In 2000, the Navy Museum of Crete decided to embark on an extremely challenging project: the reconstruction of a Minoan ship, the most ancient European seagoing craft. Part of an integrated research program titled Experimental Naval Archaeology and with the cooperation of the Navy Museum of Crete and the NA-U-DO-MO Ancient Shipbuilding Research Group, which designed and constructed the model, the entire project has been under the auspices of the Culture Ministry since last May. The main goal of the project is to build a realistic model of the Minoan ship by the beginning of summer 2004, when it is to sail from Cape Spatha on the island of Crete to Piraeus. The first trial run is scheduled for June next year with a crew of 26, all but two of them oarsmen. The ship is also fitted with sails, and will be accompanied on its first 15-day voyage by ships of the Greek navy, for security reasons and for supply purposes. All parties involved hope the ship will stay in Athens on exhibit during the Olympic Games. Similar reconstructions of historic ships have all been of later models (600-300 BC), and these were not based on scientific data. This particular reconstruction, divided into three parts, was particularly difficult. The first phase included the scientific study (lasting a year) during which the researchers relied on all the information at hand about the culture of the time.
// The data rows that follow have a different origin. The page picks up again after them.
Lemma for_each_print_entry (d : list (string * string)) (st : State SvcState) :
  for_each d print_entry st =
  (Return tt,
   mkState (self st)
     (mkWorld (stdout (world st) ++ summary_entries d) (calls (world st))
        (service (world st)) (clock (world st)))).
Proof.
  revert st. induction d as [|kv d IH]; intros [o [out cl sv ck]].
  - unfold summary_entries, items. cbn. now rewrite app_nil_r.
  - cbn [for_each]. unfold bind at 1. unfold print_entry at 1. run_monad.
    rewrite IH. unfold summary_entries, items. run_monad. cbn [flat_map].
    finish.
Qed.

Lemma print_summary_eq (st : State SvcState) :
  print_summary st =
  (Return tt,
   mkState (self st)
     (mkWorld (stdout (world st) ++ summary_lines (outputs (self st))) (calls (world st))
        (service (world st)) (clock (world st)))).
Proof.
  destruct st as [o [out cl sv ck]].
  unfold print_summary. run_monad. rewrite for_each_print_entry.
  unfold summary_lines. run_monad. finish.
Qed.

Ltac phase_step :=
  first [ rewrite phase_market_research_eq; unfold build_market_research
        | rewrite phase_customer_analysis_eq; unfold build_customer_analysis
        | rewrite phase_strategy_eq; unfold build_strategy
        | rewrite phase_campaigns_eq; unfold build_campaigns
        | rewrite phase_quality_eq; unfold build_quality
        | rewrite print_summary_eq ];
  run_monad; cbn [dict_getitem dict_setitem String.eqb Ascii.eqb Bool.eqb].

Lemma run_complete c m pn w R1 R2 R3 R4 R5 s_end :
  service_returns create c (service w) (requests m pn R1 R2 R3 R4) [R1; R2; R3; R4; R5] s_end ->
  let d := combine phase_keys [R1; R2; R3; R4; R5] in
  run create (mkState (mkWorkflow c [] m pn) w) =
  (Return tt,
   mkState (mkWorkflow c d m pn)
     (mkWorld
        (stdout w ++ banner pn m (clock w) ++
         header "PHASE 1: MARKET RESEARCH" ++ [R1] ++
         header "PHASE 2: CUSTOMER INSIGHTS" ++ [R2] ++
         header "PHASE 3: MARKETING STRATEGY" ++ [R3] ++
         header "PHASE 4: CAMPAIGN DESIGN" ++ [R4] ++
         header "PHASE 5: QUALITY REVIEW" ++ [R5] ++
         summary_lines d)
        (calls w ++ requests m pn R1 R2 R3 R4) s_end (clock w))).
Proof.
  destruct w as [out cl sv ck].
  intros (s1 & r1 & E1 & T1 & s2 & r2 & E2 & T2 & s3 & r3 & E3 & T3 &
          s4 & r4 & E4 & T4 & s5 & r5 & E5 & T5 & ->) d.
  cbn [service] in E1.
  unfold run. run_monad.
  phase_step. rewrite E1, T1.
  phase_step. rewrite E2, T2.
  phase_step. rewrite E3, T3.
  phase_step. rewrite E4, T4.
  phase_step. rewrite E5, T5.
  phase_step.
  unfold banner, header, requests. rewrite <- ?app_assoc. reflexivity.
Qed.

(** A run on a new instance, whatever the service does: the texts stored are
    those of the phases that completed, and the requests sent are those of
    these phases and of the one that failed, if one did. *)
Lemma run_trace c m pn w :
  exists texts : list string,
    length texts <= 5 /\
    self (snd (run create (mkState (mkWorkflow c [] m pn) w))) =
      mkWorkflow c (combine phase_keys texts) m pn /\
    calls (world (snd (run create (mkState (mkWorkflow c [] m pn) w)))) =
      (calls w ++
       firstn (S (length texts))
         (requests m pn (nth 0 texts "") (nth 1 texts "") (nth 2 texts "") (nth 3 texts "")))%list /\
    (fst (run create (mkState (mkWorkflow c [] m pn) w)) = Return tt <-> length texts = 5).
Proof.
  destruct w as [out cl sv ck].
  unfold run. run_monad.
  phase_step.
  destruct (create c sv _) as [s1 [r1|e1]];
    [destruct (response_text r1) as [t1|]|].
  2,3: exists []; cbn; rewrite <- ?app_assoc; repeat split; try lia; discriminate.
  phase_step.
  destruct (create c s1 _) as [s2 [r2|e2]];
    [destruct (response_text r2) as [t2|]|].
  2,3: exists [t1]; cbn; rewrite <- ?app_assoc; repeat split; try lia; discriminate.
  phase_step.
  destruct (create c s2 _) as [s3 [r3|e3]];
    [destruct (response_text r3) as [t3|]|].
  2,3: exists [t1; t2]; cbn; rewrite <- ?app_assoc; repeat split; try lia; discriminate.
  phase_step.
  destruct (create c s3 _) as [s4 [r4|e4]];
    [destruct (response_text r4) as [t4|]|].
  2,3: exists [t1; t2; t3]; cbn; rewrite <- ?app_assoc; repeat split; try lia; discriminate.
  phase_step.
  destruct (create c s4 _) as [s5 [r5|e5]];
    [destruct (response_text r5) as [t5|]|].
  2,3: exists [t1; t2; t3; t4]; cbn; rewrite <- ?app_assoc; repeat split; try lia; discriminate.
  phase_step.
  exists [t1; t2; t3; t4; t5]; cbn; rewrite <- ?app_assoc; repeat split; try lia.
Qed.
(** * lambdacommon::fs -- a shallow embedding of [src/system/fs.cpp]

    The file follows the layout of [fs.cpp]:

    - the lexical part of [fs::path] (decomposition, [path::iterator],
      [path::append]), for both native grammars selected by
      [LAMBDA_WINDOWS];
    - the status and metadata operations, directory enumeration and the
      tree-mutating operations of the POSIX build, written against the
      system calls they issue (class [OS]);
    - [fs::equivalent] for both builds;
    - [to_absolute] and [temp_directory_path] of the POSIX build, written
      against [realpath] and [std::getenv] (class [Environment]);
    - [time_from_FILETIME] of the Windows build, and the templates
      [min], [max] and [clamp] of [maths.h];
    - a small in-memory file system [TreeFS] that instantiates [OS], on
      which the operations are run on concrete inputs.

    Native strings are [string]s: [char] code units on the POSIX build;
    on the Windows build the [wchar_t] code units are represented on
    their 8-bit range, where [static_cast<u8>] is the identity.
    [std::error_code] values are integers of the system category, [0]
    being the cleared code; [uintmax_t] is [Z] with its wrap-around
    modulo [2^64] written out. *)

From Stdlib Require Import String Ascii List ZArith Bool Arith Lia.
Import ListNotations.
The lack of any remnants of ships forced them to look into the geographical and technological environment, at images and illustrations from archaeological finds as well as existing literary sources (linguistic remnants and the decodification of the Linear B script). The results of the research are considered to be well-founded and include, apart from the natural and geographical environment, the materials available to shipbuilders in 1500 BC, the carpentry tools they used, as well as the technology and experiential rules of shipbuilding. Next came the phase of building a model on a 1:4 scale, which took six months. Research indicated that the precursor of the Minoan ship was the raft which the Minoans decided to convert into a curved shape for practical reasons. They then strengthened the structure by installing a frame inside the curve. The material used for the sides of the ship consisted of split cypress trunks attached together with ropes. The interior of the ship was about 17 meters long by 4 meters wide.